The narrative has been beaten into the ground by now, but the state of Mississippi had a banner year on the gridiron in 2014, especially in the SEC.

Mississippi State enjoyed the emergence of Dak Prescott on its way to a 10-win season and a five-week stint as the No. 1 team in America.

Ole Miss relied on the nation’s No. 1 scoring defense to upset Alabama, win the Egg Bowl and reach a New Year’s Six Bowl.

Even Southern Miss of Conference USA tripled its win total from the previous two seasons combined with a 3-9 record last fall, and East Mississippi Community College won its third junior college national title in four years.

Football in the Magnolia State thrived in 2014, which begs the question: Which of these teams can continue the positive trend in 2015?

Let’s focus our answer to this question on the two SEC schools from the state. Both have been at it for more than a century, but never have both schools experienced such success at the same time. And, to be frank, it’s been quite a while since either school was able to sustain this kind of success for more than one year.

But in the modern era of college football, any program to strike it rich can maintain its prominence with more ease than ever before. It’s not easy, just easier, and the SEC affiliations both teams enjoy and the heap of money that comes with it, mixed with the added exposure both universities received last year, could lead to more success down the line.

So who is more likely to continue its run of success this fall? That would be the Mississippi State Bulldogs.

College football has recently begun following in the footsteps of pro football in evolving into a pass-happy game where winning is heavily dependent on quarterback play. Thus, with Dak Prescott returning for his senior season with plenty of experience and one more offseason to grow and develop, he should be able to lead Mississippi State to greater heights than Chad Kelly, Ryan Buchanan or Devante Kincade can at Ole Miss.

Prescott is already an established star among the college ranks, better than 99 percent of college quarterbacks in 2015. Marcus Mariota and Jameis Winston may be departing, but there will also be new emerging stars in 2015 who pattern Prescott’s rise in 2014.

If he returns to school and merely plays as well as he did last year with no evolution in his game, he’d still be one of the top 5 quarterbacks in the nation. But if he spends the offseason working with Dan Mullen’s staff, known for developing much lesser talents than Prescott into productive starters, he could be the single best quarterback in the nation.

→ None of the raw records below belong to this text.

(** The entries of a directory, given the reads of those that are directories. *)
Lemma entries_listing d parent place xs rs :
  Forall2 (shows d parent place) xs rs ->
  Forall (fun x =>
    if is_dir (node_type (snd x)) then exists t, represents d (place (tag_name (fst x))) (snd x) t
    else directories o d (snd x) = 0%nat /\ contents (snd x) = [] /\
         denied o d (place (tag_name (fst x))) (snd x) = None) xs ->
  exists ts out, Forall2 (reads callback) (omap (ReadDir.child_spec st) rs) ts /\
    emits (o_min_depth o) rs (flat_map preorder ts) out /\
    map view out = flat_map (listing_of o d parent place) xs /\
    length (flat_map preorder ts) = sum_list (map (fun x => directories o d (snd x)) xs).
Proof.
  induction 1 as [|x r xs rs Hx _ IH]; intros Hxs.
  { exists [], []. split_and!; constructor. }
  apply Forall_cons in Hxs as [Hn Hxs]. destruct (IH Hxs) as (ts & out & Hts & Hout & Hv & Hl).
  pose proof (shows_spec _ _ _ _ _ Hx) as Hs. destruct Hx as (e & -> & He & _ & Hc).
  cbn [omap list_omap]. rewrite Hs. cbn [map flat_map]. unfold listing_of at 1, display. cbn [seen_depth].
  destruct (is_dir (node_type (snd x))).
  - destruct Hn as [[[rd|err] ts1] (Ht & Hlen & Hrest)].
    + destruct Hrest as (Hd & out1 & Hout1 & Hv1).
      exists (Node (Ok rd) ts1 :: ts), (shown (o_min_depth o) e ++ out1 ++ out). split_and!.
      * by constructor.
      * simpl. by eapply emits_dir.
      * rewrite !map_app, (view_shown _ _ _ He), Hv1, Hv, Hd. cbn [seen_depth]. by rewrite <- app_assoc.
      * cbn [flat_map]. rewrite length_app, Hl, Hlen. done.
    + destruct Hrest as (-> & Hd & Hb).
      exists (Node (Err err) [] :: ts), (shown (o_min_depth o) (DirEntry.set_read_children_error e (Some err)) ++ out).
      split_and!.
      * by constructor.
      * simpl. by eapply emits_failed.
      * rewrite map_app, Hv, Hd, Hb, app_nil_r.
        by rewrite (view_shown _ _ _ (view_error _ _ _ _ _ (Some err) He)).
      * cbn [flat_map]. rewrite length_app, Hl, Hlen. done.
  - destruct Hn as (Hd0 & Hcont & Hden). exists ts, (shown (o_min_depth o) e ++ out). split_and!.
    + done.
    + by apply emits_leaf.
    + rewrite map_app, (view_shown _ _ _ He), Hv, Hden. cbn [seen_depth].
      assert (below o d (place (tag_name (fst x))) (snd x) = []) as ->; [|by rewrite app_nil_r].
      destruct (snd x) as [| |ft entries]; [done..|]. simpl in Hcont. subst. simpl.
      destruct (too_deep o d); [done|]. unfold arranged. simpl. by destruct (o_sort o).
    + by rewrite Hl, Hd0.
Qed.

(** A directory in which nothing is found. *)
Lemma gives_nothing d path n :
  gives (spec_at d path) [] -> directories o d n = 1%nat -> denied o d path n = None ->
  below o d path n = [] -> exists t, represents d path n t.
Proof.
  intros (rd & Hrd & _ & Hl) Hn Hd Hb. exists (Node (Ok rd) []). split_and!; [|done..|].
  - rewrite <- Hrd. constructor. rewrite Hrd. simpl. unfold ReadDir.read_children_specs.
    rewrite Hl. constructor.
  - exists []. rewrite Hl. split; [constructor|done].
Qed.

(** Every node of the tree. *)
Lemma hosted_node n : forall d path, hosted d path n ->
  if is_dir (node_type n) then exists t, represents d path n t
  else directories o d n = 0%nat /\ contents n = [] /\ denied o d path n = None.
Proof.
  induction n as [ft|ft e|ft entries IH] using node_nested_ind; intros d path Hh;
    apply hosted_inv in Hh as [Ha Hc]; simpl in Ha; cbn [node_type].
  - by rewrite Ha.
  - destruct Ha as [-> Ha]. destruct (too_deep o d) eqn:Ed.
    + apply gives_nothing; simpl; by rewrite ?Ed.
    + exists (Node (callback (spec_at d path)) []). rewrite Ha.
      split; [rewrite <- Ha; constructor; rewrite Ha; constructor|]. split; [done|].
      by simpl; rewrite ?Ed.
  - destruct Ha as (-> & rs & Hg & Hlist). cbn [contents] in Hc.
    destruct (too_deep o d) eqn:Ed.
    { subst. apply gives_nothing; [done|by rewrite directories_folder, Ed|done|by rewrite below_folder, Ed]. }
    destruct Hg as (rd & Hrd & Hst & <-).
    specialize (Hc eq_refl).
    destruct (entries_listing (saturating_add d 1) path (path_join path) (arranged o entries)
      (ReadDir.results_list rd) Hlist) as (ts & out & Hts & Hout & Hv & Hl).
    { apply arranged_elem. clear -IH Hc. induction IH as [|x xs Hx _ IH]; [constructor|].
      apply Forall_cons in Hc as [Hc1 Hc2]. constructor; [by apply Hx|by apply IH]. }
    exists (Node (Ok rd) ts). split_and!.
    + rewrite <- Hrd. constructor. rewrite Hrd. simpl. unfold ReadDir.read_children_specs. by rewrite Hst.
    + cbn [preorder length]. by rewrite directories_folder, Ed, Hl.
    + done.
    + exists out. by rewrite below_folder, Ed.
Qed.
End Listing.

(** ** A reader of the directories of a tree *)

(** [serves th path n]: in the state [th] the system has the directory [n] at [path].
    The reader then gives the entries of [n], in the order of the options, or its error,
    and what it does for the parallel walk is [regular]. *)
Class TreeReader {P : Platform} {C : ClientState} {TH : Type} {HR : DirReader TH}
    (fs : FileSystem) (o : WalkDirOptions C) (serves : TH -> Path -> node -> Prop) : Prop := {
  tree_regular th path n rdd d :
    serves th path n -> 0 < d ->
    regular th (fun _ => True)
      (read_dir fs (read_options o) path rdd d None (o_root_read_dir_state o));
  tree_read th path n rdd d :
    serves th path n -> 0 < d ->
    let op := read_dir fs (read_options o) path rdd d None (o_root_read_dir_state o) in
    match n with
    | Leaf _ => True
    | Locked _ e => forall ctx, op ctx th = Returns (Ret (Err (Error.from_path 0 path e), th))
    | Folder _ entries => exists rd th', undisturbed (op None th) = ([], Ret (Ok rd, th')) /\
        ReadDir.read_dir_state rd = o_root_read_dir_state o /\
        Forall2 (shows d path (path_join path)) (arranged o entries) (ReadDir.results_list rd)
    end;
}.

Considering his top wideout, De’Runnya Wilson, is back as well, and considering Mullen’s offenses never fail to produce a 1,000-yard tailback, Prescott should be able to lead a pretty stout offense. Yes Mississippi State lost a ton of starters off last year’s team, but they returned the most important one.

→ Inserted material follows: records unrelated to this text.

(** The same from [into_iter], which never ends when it blocks. *)
Definition collect_from {It} (next : It -> exec (option item * It)) (fuel : nat) (start : starting It) :
    exec (list item) :=
  match start with
  | Started s => collect next fuel s
  | Blocks => NoFuel
  end.

Definition run_in (cwd : location) (v : vfs) (calls : list builder_call) (root : Path) : exec (list item) :=
  let fs := vfs_file_system v cwd in
  let o := options calls in
  collect_from (DirEntryIter.next (ReadDirIter.next (linux_serial 5 fs o (th_of v cwd)) 200) 200) 200
    (into_iter fs o root true (fun _ => World.in_order (T := Ordered.t (Result (ReadDir.t C))) [])).

(** [run_recursive] on a walk of the directory, or of something in it. *)
Definition run (v : vfs) (calls : list builder_call) : exec (list item) := run_in [] v calls tmp.
Definition run_at (p : string) (v : vfs) (calls : list builder_call) : exec (list item) :=
  run_in [] v calls (join p).

Definition ents (l : list item) : list DirEntry := omap res_ok l.
Definition errs (l : list item) : list Error.t :=
  omap (fun x : item => match x with Ok _ => None | Err e => Some e end) l.

(** The path of the directory itself, relative to it *)
Definition here : string := EmptyString.

(** What the tests ask of an entry: the path below that of the directory, the depth, the
    type, and whether its path is a link. *)
Definition D : Z * bool := (S_IFDIR, false).
Definition F : Z * bool := (S_IFREG, false).
Definition L : Z * bool := (S_IFLNK, true).
(** A link that was followed to a directory, or to a file. *)
Definition LD : Z * bool := (S_IFDIR, true).
Definition LF : Z * bool := (S_IFREG, true).

Definition shape (e : DirEntry) : Path * Z * (Z * bool) :=
  (DirEntry.path e, DirEntry.depth e,
   (Z.land (ft_mode (DirEntry.file_type e)) S_IFMT, DirEntry.path_is_symlink e)).
Definition shapes (l : list item) : list (Path * Z * (Z * bool)) := map shape (ents l).

(** No errors, and these entries; [here] is the directory itself. *)
Definition entry_of (x : string * Z * (Z * bool)) : Path * Z * (Z * bool) :=
  let '(p, d, t) := x in (match p with EmptyString => tmp | _ => join p end, d, t).
Definition lists (r : exec (list item)) (expected : list (string * Z * (Z * bool))) : Prop :=
  match r with
  | Ret l => errs l = [] /\ shapes l = map entry_of expected
  | _ => False
  end.

(** The type of the metadata a test asks an entry for. *)
Definition metadata_type (v : vfs) (e : DirEntry) : option Z :=
  match DirEntry.get_metadata (vfs_file_system v []) e with
  | Ok md => Some (Z.land (ft_mode (Std.md_file_type md)) S_IFMT)
  | Err _ => None
  end.
Definition metadata_types (v : vfs) (r : exec (list item)) : list (option Z) :=
  match r with Ret l => map (metadata_type v) (ents l) | _ => [] end.

Example test_empty : lists (run (dir []) []) [(here, 0, D)].
Proof. by vm_compute. Qed.

(** ** The tests *)

Open Scope string_scope.

(** The walks of the tests without links, by the name of the test. *)
Example test_empty_follow : lists (run (dir []) [follow_links true]) [(here, 0, D)].
Proof. by vm_compute. Qed.

Example test_empty_file :
  lists (run_at "a" (dir [touch "a"]) []) [("a", 0, F)] /\
  lists (run_at "a" (dir [touch "a"]) [follow_links true]) [("a", 0, F)].
Proof. by vm_compute. Qed.

Example test_one_dir : lists (run (dir [mkdirp "a"]) []) [(here, 0, D); ("a", 1, D)].
Proof. by vm_compute. Qed.

Example test_one_file : lists (run (dir [touch "a"]) []) [(here, 0, D); ("a", 1, F)].
Proof. by vm_compute. Qed.

Example test_many_mixed :
  lists (run (dir [mkdirp "foo/a"; mkdirp "foo/c"; mkdirp "foo/e"; touch "foo/b"; touch "foo/d"; touch "foo/f"])
           [sort true])
    [(here, 0, D); ("foo", 1, D); ("foo/a", 2, D); ("foo/b", 2, F); ("foo/c", 2, D); ("foo/d", 2, F);
     ("foo/e", 2, D); ("foo/f", 2, F)].
Proof. by vm_compute. Qed.

(** Twenty-six levels, and a file at the bottom. *)
Definition nested : string := "a/b/c/d/e/f/g/h/i/j/k/l/m/n/o/p/q/r/s/t/u/v/w/x/y/z".

Example test_nested :
  match run (dir [mkdirp nested; touch (nested ++ "/A")]) [sort true] with
  | Ret l => errs l = [] /\ length (ents l) = 28%nat /\
      map DirEntry.depth (ents l) = seqZ 0 28 /\
      DirEntry.path <$> last (ents l) = Some (join (nested ++ "/A"))
  | _ => False
  end.
Proof. by vm_compute. Qed.

Example test_siblings :
  lists (run (dir [mkdirp "foo"; mkdirp "bar"; touch "foo/a"; touch "foo/b"; touch "bar/a"; touch "bar/b"])
           [sort true])
    [(here, 0, D); ("bar", 1, D); ("bar/a", 2, F); ("bar/b", 2, F); ("foo", 1, D); ("foo/a", 2, F); ("foo/b", 2, F)].
Proof. by vm_compute. Qed.

(** The depths *)
Definition a_b : vfs := dir [mkdirp "a/b"].
Definition a_b_c : vfs := dir [mkdirp "a/b/c"].

Example test_min_depth_1 : lists (run a_b [min_depth 1; sort true]) [("a", 1, D); ("a/b", 2, D)].
Proof. by vm_compute. Qed.
Example test_min_depth_2 : lists (run a_b [min_depth 2; sort true]) [("a/b", 2, D)].
Proof. by vm_compute. Qed.
Example test_max_depth_0 : lists (run a_b [max_depth 0; sort true]) [(here, 0, D)].
Proof. by vm_compute. Qed.
Example test_max_depth_1 : lists (run a_b [max_depth 1; sort true]) [(here, 0, D); ("a", 1, D)].
Proof. by vm_compute. Qed.
Example test_max_depth_2 : lists (run a_b [max_depth 2; sort true]) [(here, 0, D); ("a", 1, D); ("a/b", 2, D)].
Proof. by vm_compute. Qed.
Example test_min_max_depth_diff_0 : lists (run a_b_c [min_depth 2; max_depth 2; sort true]) [("a/b", 2, D)].
Proof. by vm_compute. Qed.
Example test_min_max_depth_diff_1 :
  lists (run a_b_c [min_depth 1; max_depth 2; sort true]) [("a", 1, D); ("a/b", 2, D)].
Proof. by vm_compute. Qed.

Example test_sort :
  lists (run (dir [mkdirp "quux"; mkdirp "foo/bar/baz/abc"]) [sort true])
    [(here, 0, D); ("foo", 1, D); ("foo/bar", 2, D); ("foo/bar/baz", 3, D); ("foo/bar/baz/abc", 4, D); ("quux", 1, D)].
Proof. by vm_compute. Qed.

(** *** Links *)

Definition file_link : vfs := dir [touch "a"; symlink "a" "a-link"].
Definition dir_link : vfs := dir [mkdirp "a"; symlink "a" "a-link"; touch "a/zzz"].

Example test_sym_root_file_nofollow :
  lists (run_at "a-link" file_link [sort true]) [("a-link", 0, L)] /\
  metadata_types file_link (run_at "a-link" file_link [sort true]) = [Some S_IFLNK].
Proof. by vm_compute. Qed.

Example test_sym_root_file_follow :
  lists (run_at "a-link" file_link [sort true; follow_links true]) [("a-link", 0, LF)] /\
  metadata_types file_link (run_at "a-link" file_link [sort true; follow_links true]) = [Some S_IFREG].
Proof. by vm_compute. Qed.

(** A root that is a link is read, followed or not. *)
Example test_sym_root_dir_nofollow :
  lists (run_at "a-link" dir_link [sort true]) [("a-link", 0, L); ("a-link/zzz", 1, F)] /\
  metadata_types dir_link (run_at "a-link" dir_link [sort true]) = [Some S_IFLNK; Some S_IFREG].
Proof. by vm_compute. Qed.

Example test_sym_root_dir_follow :
  lists (run_at "a-link" dir_link [sort true; follow_links true]) [("a-link", 0, LD); ("a-link/zzz", 1, F)] /\
  metadata_types dir_link (run_at "a-link" dir_link [sort true; follow_links true]) = [Some S_IFDIR; Some S_IFREG].
Proof. by vm_compute. Qed.

Example test_sym_file_nofollow :
  lists (run file_link [sort true]) [(here, 0, D); ("a", 1, F); ("a-link", 1, L)] /\
  metadata_types file_link (run file_link [sort true]) = [Some S_IFDIR; Some S_IFREG; Some S_IFLNK].
Proof. by vm_compute. Qed.

Example test_sym_file_follow :
  lists (run file_link [sort true; follow_links true]) [(here, 0, D); ("a", 1, F); ("a-link", 1, LF)] /\
  metadata_types file_link (run file_link [sort true; follow_links true]) = [Some S_IFDIR; Some S_IFREG; Some S_IFREG].
Proof. by vm_compute. Qed.

Example test_sym_dir_nofollow :
  lists (run dir_link [sort true]) [(here, 0, D); ("a", 1, D); ("a/zzz", 2, F); ("a-link", 1, L)].
Proof. by vm_compute. Qed.

Example test_sym_dir_follow :
  lists (run dir_link [follow_links true; sort true])
    [(here, 0, D); ("a", 1, D); ("a/zzz", 2, F); ("a-link", 1, LD); ("a-link/zzz", 2, F)].
Proof. by vm_compute. Qed.

Example test_sym_noloop :
  lists (run (dir [mkdirp "a/b/c"; symlink "a" "a/b/c/a-link"]) [])
    [(here, 0, D); ("a", 1, D); ("a/b", 2, D); ("a/b/c", 3, D); ("a/b/c/a-link", 4, L)].
Proof. by vm_compute. Qed.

Ole Miss lost a good number of starters as well, and while the legendary 2013 recruiting class will now enter its third year on campus, leading to lofty expectations for players like Robert Nkemdiche, Laremy Tunsil and Laquon Treadwell who are expected to go pro next spring, it lacks a proven difference-maker at the most important position on the field.

However, there’s a chance both teams maintain their standing near the top of the SEC West. But in a division loaded with talent that only got better after placing seven recruiting classes in the top 25 in the nation, Ole Miss and MSU both lost more talent than most of their divisional counterparts.

So if either is to repeat its magical 2014 run, which will already be more difficult in that neither program will catch anyone by surprise, it will be the team with perhaps the most talented star returning at any position in the SEC: Prescott and the Bulldogs.